Apply the cross-product identity dI × dl = I * dl, where I is the total current enclosed by the loop:

∮B · dl = (μ0 / 4π) * ∮[I * dl / r^3]

The integral on the right-hand side is equal to the total current enclosed:

∮B · dl = (μ0 / 4π) * I_enclosed

Hence, Ampere’s Law states that the line integral of the magnetic field around a closed loop is equal to μ0 times the total current enclosed by the loop.

#### Application of Ampere’s Law – Solenoid and Toroid

##### Solenoid

A solenoid is a long, cylindrical coil of wire with many closely spaced turns.
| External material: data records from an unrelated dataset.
(** * The keyword tracker (main-slack.py): search, filter, rank, notify

    A shallow embedding of the script [main-slack.py] and the properties of
    its filter / format / dispatch pipeline.

    Modelling conventions.
    - A Python [str] is carried as a [string], its UTF-8 encoding.
      Concatenation, [startswith] and [in] work on the bytes, which for
      encodings gives what they give on the characters.  [str.lower],
      [str.strip] and the regex class [\S] depend on the characters: they
      decode the string, work on the code points as Python does (Unicode
      14.0, the tables of CPython 3.11) and encode the result.  The
      functions on code points take any list of them; a [str] with a lone
      surrogate, which has no encoding, is a list of code points only.
    - A Python [dict] is a [gmap]; [d.get(k, v)] is [default v (d !! k)] and
      [d[k]] raises [KeyError] when the key is absent.
    - Python integers are [Z]; [str(n)] inside an f-string is [pretty n].
    - The outside world (the clock, the search API and the webhook) is an
      [Env]; the effects of the run (search calls issued, payloads posted,
      log records written) are accumulated in a [World], threaded through a
      state-and-exception monad [M].
    - [requests.post] answers every call with a response; a failure of the
      transport itself, which the script does not catch, is not modelled.
      The exceptions of the search call are, since the script catches
      them, and so are the two [KeyError]s the script can raise itself. *)

From Stdlib Require Import ZArith Ascii String List Bool Lia.
From Stdlib Require Import Sorting.Sorted Sorting.Permutation.
From stdpp Require Import gmap strings list fin_maps pretty.

Local Open Scope string_scope.
Local Open Scope list_scope.
Local Open Scope Z_scope.

(* ===================================================================== *)
(** ** Strings, as Python handles them *)
(* ===================================================================== *)

Definition dquote : ascii := Eval cbv in ascii_of_nat 34.
Definition newline : ascii := Eval cbv in ascii_of_nat 10.

(** [s.startswith(p)], returning what follows the prefix. *)
Fixpoint strip_prefix (p s : string) : option string :=
  match p with
  | EmptyString => Some s
  | String a p' =>
      match s with
      | EmptyString => None
      | String b s' => if Ascii.eqb a b then strip_prefix p' s' else None
      end
  end.

(** [needle in hay] *)
Fixpoint str_in (needle hay : string) : bool :=
  match strip_prefix needle hay with
  | Some _ => true
  | None =>
      match hay with
      | EmptyString => false
      | String _ hay' => str_in needle hay'
      end
  end.

(** [sep.join(l)] *)
Fixpoint join (sep : string) (l : list string) : string :=
  match l with
  | [] => ""
  | [x] => x
  | x :: l' => x +:+ sep +:+ join sep l'
  end.

(* ===================================================================== *)
(** ** Characters: from UTF-8 to code points and back *)
(* ===================================================================== *)

Local Open Scope N_scope.

(** A byte of the form 10xxxxxx. *)
Definition is_continuation (b : N) : bool := (0x80 <=? b) && (b <=? 0xBF).

(** A byte that belongs to no well-formed sequence is carried along as a
    value of its own, beyond the code points; it is not ASCII, and
    [encode_char] gives it back. *)
Definition stray (b : N) : N := 0x110000 + b.

(** The code point of a well-formed sequence of two, three or four bytes
    (shortest form, no surrogate, at most U+10FFFF). *)
Definition two_bytes (x y : N) : option N :=
  let cp := (x - 0xC0) * 0x40 + (y - 0x80) in
  if (0xC2 <=? x) && (x <=? 0xDF) && is_continuation y && (0x80 <=? cp)
  then Some cp else None.

Definition three_bytes (x y z : N) : option N :=
  let cp := (x - 0xE0) * 0x1000 + (y - 0x80) * 0x40 + (z - 0x80) in
  if (0xE0 <=? x) && (x <=? 0xEF) && is_continuation y && is_continuation z
     && (0x800 <=? cp) && negb ((0xD800 <=? cp) && (cp <=? 0xDFFF))
  then Some cp else None.

Definition four_bytes (x y z u : N) : option N :=
  let cp := (x - 0xF0) * 0x40000 + (y - 0x80) * 0x1000
            + (z - 0x80) * 0x40 + (u - 0x80) in
  if (0xF0 <=? x) && (x <=? 0xF4) && is_continuation y && is_continuation z
     && is_continuation u && (0x10000 <=? cp) && (cp <=? 0x10FFFF)
  then Some cp else None.

(** The characters of a run of bytes that are not ASCII. *)
Fixpoint decode_run (r : string) : list N :=
  match r with
  | EmptyString => []
  | String a r1 =>
      let x := N_of_ascii a in
      let otherwise := stray x :: decode_run r1 in
      match r1 with
      | EmptyString => otherwise
      | String b r2 =>
          let y := N_of_ascii b in
          match two_bytes x y with
          | Some cp => cp :: decode_run r2
          | None =>
              match r2 with
              | EmptyString => otherwise
              | String c r3 =>
                  let z := N_of_ascii c in
                  match three_bytes x y z with
                  | Some cp => cp :: decode_run r3
                  | None =>
                      match r3 with
                      | EmptyString => otherwise
                      | String d r4 =>
                          match four_bytes x y z (N_of_ascii d) with
                          | Some cp => cp :: decode_run r4
                          | None => otherwise
                          end
                      end
                  end
              end
          end
      end
  end.

(** The characters of a string: an ASCII byte is a character, and so ends
    the run of other bytes gathered in [pending]. *)
Fixpoint decode_from (pending s : string) : list N :=
  match s with
  | EmptyString => decode_run pending
  | String c s' =>
      if N_of_ascii c <? 0x80
      then decode_run pending ++ N_of_ascii c :: decode_from "" s'
      else decode_from (pending +:+ String c "") s'
  end.
Definition _verify (msg : str) (addr : address) (sig : b64text)
    : result bool :=
  sig <- b64decode sig ;;
  if negb (List.length sig =? 65)%nat then
    raise (Exn ValueError
             ("Wrong encoding length: " ++ str_of_nat (List.length sig)
              ++ " instead of 65")%string)
  else
  let r := from_bytes (slice sig 1 33) big in
  let s := from_bytes (slice_from sig 33) big in
  magic_msg <- _magic_hash msg ;;
  pubkeys <- pubkey_recovery secp256k1 hf magic_msg (r, s) ;;
  rf0 <- bytes_getitem sig 0 ;;
  let rf := int_of_byte rf0 in
  if rf <? 27 then
    raise (Exn ValueError
             ("Invalid recovery flag: " ++ str_of_int rf)%string)
  else
  pk <- (if rf <? 31 then
           let i := rf - 27 in
           P <- getitem pubkeys (Z.to_nat i) ;;
           octets_from_point secp256k1 P false
         else
           let i := rf - 31 in
           P <- getitem pubkeys (Z.to_nat i) ;;
           octets_from_point secp256k1 P true) ;;
  if rf <? 35 then
    a <- h160_from_address addr ;;
    ret (bytes_eqb (h160 pk) a)
  else
  if rf <? 38 then
    d <- decode addr ;;
    let '(_, wv, wp) := d in
    if negb (wv =? 0) then
      raise (Exn ValueError
               ("Invalid witness version: " ++ str_of_int wv)%string)
    else
      w <- bytes_of_ints wp ;;
      ret (bytes_eqb (h160 pk) w)
  else
  if rf <? 42 then
    let scriptPubkey := [x00; x14] ++ h160 pk in
    a <- h160_from_address addr ;;
    ret (bytes_eqb (h160 scriptPubkey) a)
  else
    raise (Exn ValueError
             ("Invalid recovery flag: " ++ str_of_int rf)%string).

(** [try: return _verify(...)] / [except Exception: return False]. *)
Definition verify (msg : str) (addr : address) (sig : b64text) : bool :=
  match _verify msg addr sig with
  | inr b => b
  | inl _ => false
  end.

End Functions.

End signmessage.

(** ** The specification's wording, for comparison with the code *)

Module Spec.

(** The bytes to be hashed as the specification describes them: the
    fixed header, a single byte holding the length of the message, the
    bytes of the message. *)
Definition magic_payload (msg : str) : result bytes :=
  data <- encode msg ;;
  ret (signmessage.prefix
       ++ [byte_of_int (Z.of_nat (List.length msg))] ++ data).

(** Verification as the recovery-flag table of the specification
    prescribes it: flags 27-30 are P2PKH with the uncompressed key, 31-34
    P2PKH with the compressed key, 35-38 P2WPKH-P2SH, 39-42 P2WPKH
    (bech32), each with key_id counted from the start of its range. *)
Definition _verify_by_table {I : signmessage.Imports}
    (msg : str) (addr : signmessage.address) (sig : signmessage.b64text)
    : result bool :=
  sig <- signmessage.b64decode sig ;;
  if negb (List.length sig =? 65)%nat then
    raise (Exn ValueError "Wrong encoding length")
  else
  let r := from_bytes (slice sig 1 33) big in
  let s := from_bytes (slice_from sig 33) big in
  magic_msg <- signmessage._magic_hash msg ;;
  pubkeys <- signmessage.pubkey_recovery signmessage.secp256k1
               signmessage.hf magic_msg (r, s) ;;
  rf0 <- bytes_getitem sig 0 ;;
  let rf := int_of_byte rf0 in
  if (rf <? 27) || (42 <? rf) then
    raise (Exn ValueError "Invalid recovery flag")
  else
  let key_id := (rf - 27) mod 4 in
  P <- getitem pubkeys (Z.to_nat key_id) ;;
  pk <- signmessage.octets_from_point signmessage.secp256k1 P (31 <=? rf) ;;
  if rf <? 35 then
    a <- signmessage.h160_from_address addr ;;
    ret (bytes_eqb (signmessage.h160 pk) a)
  else if rf <? 39 then
    a <- signmessage.h160_from_address addr ;;
    ret (bytes_eqb
           (signmessage.h160 ([x00; x14] ++ signmessage.h160 pk)) a)
  else
    d <- signmessage.decode addr ;;
    let '(_, wv, wp) := d in
    if negb (wv =? 0) then raise (Exn ValueError "Invalid witness version")
    else w <- bytes_of_ints wp ;; ret (bytes_eqb (signmessage.h160 pk) w).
It generates a nearly uniform magnetic field inside.

**Magnetic Field Inside a Solenoid:**

By applying Ampere’s Law to a solenoid, we find that the magnetic field inside the solenoid is approximately:

B = μ0 * n * I

Where:

- B: Magnetic field inside the solenoid
- μ0: Permeability of free space
- n: Number of turns per unit length
- I: Current flowing through the solenoid

Consider a solenoid with 200 turns per meter, a length of 0.4 meters, and a current of 2 Amperes. Let’s calculate the magnetic field inside the solenoid.

We have,

n = 200 turns/m

L = 0.4 m

I = 2 A

**Step 1** – Determine the number of turns in the solenoid.

The number of turns (N) in the solenoid can be calculated by multiplying the turns per meter (n) by the length (L) of the solenoid.

N = n * L

N = 200 turns/m * 0.4 m

N = 80 turns

**Step 2** – Calculate the total current enclosed by the solenoid.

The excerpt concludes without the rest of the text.